■ **BRIEF**: One part of the entries below is wanted: the lines from the one containing "Definition require_explicit_revision (policy" through the one containing "reject? negb (String.eqb". Write those out exactly and nothing else.
[[ DATA PROVIDED, beginning ]]
Record TrustPolicyDriftAlert := {
  da_active : bool;
  da_reason_code : string;
  da_severity : string;
  da_total_change_count : Z;
}.

(** [TrustPolicyPlanChange] has the fields of [TrustPolicyDiff]. *)
Record TrustPolicyPlan := {
  pl_schema : string;
  pl_mode : string;
  pl_policy_revision : string;
  pl_policy_sha256 : string;
  pl_signature_key_id : string;
  pl_signature_public_key_sha256 : string;
  pl_change_count : Z;
  pl_total_change_count : Z;
  pl_truncated : bool;
  pl_changes : list TrustPolicyDiff;
  pl_drift_alert : TrustPolicyDriftAlert;
}.

Record TrustPolicyApproval := {
  pa_schema : string;
  pa_policy_revision : string;
  pa_plan_sha256 : string;
  pa_approver : string;
  pa_approved_at : string;
  pa_key_id : string;
  pa_signature : string;
}.

Record ReviewerKeyFile := { rk_actor : string; rk_key_id : string; rk_public_key : string }.
Record ReviewerKeyringFile := { rk_schema : string; rk_reviewers : list ReviewerKeyFile }.
Record TrustedReviewerKey := { tk_actor : string; tk_key_id : string; tk_public_key : list Z }.

Record TrustPolicyHistoryEntry := {
  he_schema : string;
  he_policy_revision : string;
  he_policy_sha256 : string;
  he_plan_sha256 : string;
  he_total_change_count : Z;
  he_drift_active : bool;
  he_approved_by : option string;
  he_approval_key_id : option string;
  he_approval_sha256 : option string;
  he_recorded_at : string;
}.

(** ** Third-party code *)

(** serde_json for the artifacts. *)
Class ReviewJson := {
  plan_bytes : TrustPolicyPlan -> list Z;
  approval_bytes : TrustPolicyApproval -> list Z;
  entry_bytes : TrustPolicyHistoryEntry -> list Z;
  entry_parse : string -> option TrustPolicyHistoryEntry;
}.

(** ** Checks *)

Definition is_sha256_hex (value : string) : bool :=
  (str_len value =? 64)
  && forallb (fun b => is_ascii_hexdigit b && negb (is_ascii_uppercase b)) (str_bytes value).

Definition lf : string := str_of_bytes [10].

Definition policy_signature_payload (revision policy_sha256 : string) : list Z :=
  str_bytes (POLICY_SIGNATURE_SCHEMA +:+ lf +:+ revision +:+ lf +:+ policy_sha256 +:+ lf).

Definition approval_signature_payload (revision plan_sha256 approver approved_at key_id : string)
    : list Z :=
  str_bytes (POLICY_APPROVAL_SCHEMA +:+ lf +:+ revision +:+ lf +:+ plan_sha256 +:+ lf
             +:+ approver +:+ lf +:+ approved_at +:+ lf +:+ key_id +:+ lf).

Definition require_explicit_revision (policy : TrustPolicyDocument) : result PolicyError string :=
  ok_or (pd_metadata policy ≫= pm_revision)
        (Bail "signed policy review requires metadata.revision").

Definition validate_plan (plan : TrustPolicyPlan) : result PolicyError unit :=
  reject? negb (String.eqb (pl_schema plan) POLICY_PLAN_SCHEMA)
          || negb (String.eqb (pl_mode plan) "review-only")
    as Bail "policy plan schema is invalid" in
  let? _ := validate_metadata_label "policy_revision" (pl_policy_revision plan) in
  let alert := pl_drift_alert plan in
  reject? negb (is_sha256_hex (pl_policy_sha256 plan))
          || negb (is_sha256_hex (pl_signature_public_key_sha256 plan))
          || (MAX_DIFF_ITEMS <? Z.of_nat (length (pl_changes plan)))
          || negb (pl_change_count plan =? Z.of_nat (length (pl_changes plan)))
          || (pl_total_change_count plan <? pl_change_count plan)
          || negb (Bool.eqb (pl_truncated plan) (pl_change_count plan <? pl_total_change_count plan))
          || negb (da_total_change_count alert =? pl_total_change_count plan)
          || negb (Bool.eqb (da_active alert) (0 <? pl_total_change_count plan))
          || negb (String.eqb (da_reason_code alert) "TRUST_POLICY_DRIFT")
          || negb (existsb (String.eqb (da_severity alert)) ["none"; "warning"; "critical"])
    as Bail "policy plan is invalid" in
  let? _ := validate_metadata_label "signature_key_id" (pl_signature_key_id plan) in
  Ok tt.

Definition trusted_reviewer_key (keys : list TrustedReviewerKey) (actor key_id : string)
    : result PolicyError TrustedReviewerKey :=
  ok_or (List.find (fun k => String.eqb (tk_actor k) actor && String.eqb (tk_key_id k) key_id) keys)
        (Bail "approval key is not authorized for the approver and key_id").

Section review.
Context `{EndpointIdOps, TimeOps, JsonOps, Sha256Ops, JsonBytes, PolicyBytes}.
Context `{Ed25519Ops, Base64Standard, Base64Encode, ReviewJson}.

Definition sha256_hex (bytes : list Z) : string := hex_lower (sha256 bytes).

(** The loop over the reviewers. *)
Fixpoint trusted_keys (seen : gset (string * string)) (key_ids : gset string)
    (reviewers : list ReviewerKeyFile) : result PolicyError (list TrustedReviewerKey) :=
  match reviewers with
  | [] => Ok []
  | r :: rest =>
      let? _ := text (validate_actor (rk_actor r)) in
      let? _ := validate_metadata_label "reviewer key_id" (rk_key_id r) in
      reject? bool_decide ((rk_actor r, rk_key_id r) ∈ seen) || bool_decide (rk_key_id r ∈ key_ids)
        as Bail "reviewer keyring contains a duplicate reviewer key" in
      let? public_key := ok_or (base64_decode (rk_public_key r))
                               (Bail "reviewer keyring public key is invalid") in
      reject? negb (length public_key =? 32)%nat
        as Bail "reviewer keyring public key is invalid" in
      let? keys := trusted_keys ({[(rk_actor r, rk_key_id r)]} ∪ seen) ({[rk_key_id r]} ∪ key_ids)
                     rest in
      Ok ({| tk_actor := rk_actor r; tk_key_id := rk_key_id r; tk_public_key := public_key |} :: keys)
  end.
(** The three writes of a rotation. *)
Lemma rotation_writes env db old row new nd now bundle v b2 c u db2 db3 :
  let g := et_generation old + 1 in let id := et_endpoint_id old in
  trust_wf db -> db_trust db !! id = Some row -> row_fields old = row_fields row ->
  et_status row = Active \/ et_status row = Quarantined ->
  et_node_id old = Some (node_id nd) -> db_nodes db !! node_id nd = Some nd ->
  db_trust db !! new = None ->
  canonical_trust_bundle id g Rotated v = Ok bundle ->
  insert_endpoint_trust_tx env
    (set_trust (<[id := with_rotated_to (Some new) (with_status Rotated g bundle now row)]>
       (db_trust db)) db)
    {| et_endpoint_id := new; et_node_id := et_node_id old;
       et_fingerprint := et_fingerprint old; et_status := Active; et_generation := g;
       et_previous_endpoint_id := Some id; et_rotated_to := None; et_trust_bundle_json := b2;
       et_created_at := c; et_updated_at := u |} = Ok db2 ->
  update_node_endpoint_tx db2 (node_id nd) id new
    (bool_decide (et_status old = Quarantined)) = Ok (db3, 1) ->
  trust_step db db3.
Proof.
  intros g id Hwf Hrow Hf Hst Hnode Hn Hnew Hcb Hins Hupd.
  assert (et_generation old = et_generation row /\ et_fingerprint old = et_fingerprint row /\
          et_status old = et_status row /\ et_node_id old = et_node_id row)
    as (Eg & Efp & Est & En) by (unfold row_fields in Hf; by simplify_eq).
  pose proof (row_ok_generation _ (wf_rows _ Hwf _ _ Hrow)).
  pose proof (wf_trust_key _ Hwf _ _ Hrow) as Hkey. clear Hf.
  apply insert_trust_ok in Hins as (Hnone & rn & -> & Hrn & Hok); [|simpl; lia].
  simpl in Hupd. rewrite !update_node_endpoint_trust in Hupd.
  destruct (update_node_endpoint_tx db _ _ _ _) as [[d k]|] eqn:Hm; [|done].
  injection Hupd as <- ->.
  destruct (repoint _ _ _ _ _ _ Hwf Hm) as (nd' & Hn' & Hee & Hno & ->).
  rewrite Hn in Hn'. injection Hn' as <-.
  eapply (step_rotate db _ (node_id nd) nd id new row); try done; [congruence| | |].
  - split.
    + eapply canonical_row_ok; simpl; [rewrite Hkey; exact Hcb|done|lia].
    + unfold row_fields. simpl. unfold g. by rewrite Eg.
  - rewrite Hrn. unfold row_fields, g. simpl. congruence.
  - simpl. by rewrite Est.
Qed.

Lemma rotate_fresh_step env db old row new actor reason db' a :
  trust_wf db -> db_trust db !! et_endpoint_id old = Some row ->
  row_fields old = row_fields row ->
  rotate_endpoint_fresh env db old new actor reason = Ok (db', a) -> trust_step db db'.
Proof.
  intros Hwf Hrow Hf Hb. unfold rotate_endpoint_fresh in Hb. peel_in Hb. unwrap.
  match goal with H : validate_rotation_binding_tx _ _ = Ok ?n |- _ =>
    destruct (rotation_binding _ _ _ Hwf H) as (Hnode & Hn & Hee); rename n into nd end.
  assert (et_status row = Active \/ et_status row = Quarantined) as Hst.
  { unfold row_fields in Hf. simplify_eq. apply negb_false_iff, orb_true_iff in Hc.
    rewrite !bool_decide_eq_true in Hc. destruct Hc; [left|right]; congruence. }
  match goal with H : get_endpoint_trust_tx db new = Ok ?o |- _ =>
    assert (db_trust db !! new = None) as Hnew
      by (destruct o; [exfalso; by bool_facts; eauto|by apply get_trust_none]) end.
  unfold next_endpoint_generation in Hm2. destruct (i64_max <=? _); [done|].
  injection Hm2 as <-.
  unfold endpoint_generation_to_i64 in Hm3. destruct (_ <=? _); [|done]. injection Hm3 as <-.
  rewrite Hrow in Hm5. injection Hm5 as <-. injection Hb as <- <-. bool_facts. subst.
  eapply step_then_audit; [by eapply insert_audit_trust|].
  eapply rotation_writes; eassumption.
Qed.

Lemma rotation_edge_node db old new :
  validate_rotation_edge db old new = Ok tt -> et_node_id old = et_node_id new.
Proof.
  unfold validate_rotation_edge. intros Hv.
  destruct (validate_endpoint_bundle_projection old); [|done].
  destruct (validate_endpoint_bundle_projection new); [|done].
  destruct (_ || _) eqn:Ho in Hv; [done|]. by bool_facts.
Qed.

Lemma rotate_retry_step env db old row new actor reason db' a :
  trust_wf db -> db_trust db !! et_endpoint_id old = Some row ->
  row_fields old = row_fields row -> et_status old = Rotated ->
  rotate_endpoint_retry env db old new actor reason = Ok (db', a) -> trust_step db db'.
Proof.
  intros Hwf Hrow Hf Hst Hb.
  assert (et_status row = Rotated) as Hst' by (unfold row_fields in Hf; simplify_eq; congruence).
  clear Hf. unfold rotate_endpoint_retry in Hb. peel_all Hb; [by apply step_none|].
  eapply step_then_audit; [by eapply insert_audit_trust|].
  match goal with H : get_endpoint_trust_tx db new = Ok (Some ?q) |- _ =>
    destruct (read_row _ _ _ Hwf H) as (rn & Hrn & Hfn & He); rename q into new_after end.
  apply rotation_edge_node in Hm1.
  assert (et_status new_after = et_status rn /\ et_node_id new_after = et_node_id rn)
    as [Es En] by (unfold row_fields in Hfn; by simplify_eq).
  destruct (repoint _ _ _ _ _ _ Hwf Hm5) as (nd & Hn & Hee & Hno & ->).
  eapply (step_reconcile db _ a3 nd (et_endpoint_id old) new row rn); try done; [congruence|].
  simpl. by rewrite Es.
Qed.

Lemma rotate_endpoint_step env db old new actor reason :
  trust_wf db -> trust_step db (rotate_endpoint env db old new actor reason).1.
Proof.
  intros Hwf. apply transact_step. intros db' a Hb. peel_all Hb;
    match goal with H : get_endpoint_trust_tx _ _ = Ok (Some _) |- _ =>
      destruct (read_row _ _ _ Hwf H) as (row & Hrow & Hf & <-) end;
    eauto using rotate_retry_step, rotate_fresh_step.
Qed.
[[ DATA PROVIDED, end ]]
■ **WORKED SOLUTION**:
Definition require_explicit_revision (policy : TrustPolicyDocument) : result PolicyError string :=
  ok_or (pd_metadata policy ≫= pm_revision)
        (Bail "signed policy review requires metadata.revision").

Definition validate_plan (plan : TrustPolicyPlan) : result PolicyError unit :=
  reject? negb (String.eqb (pl_schema plan) POLICY_PLAN_SCHEMA)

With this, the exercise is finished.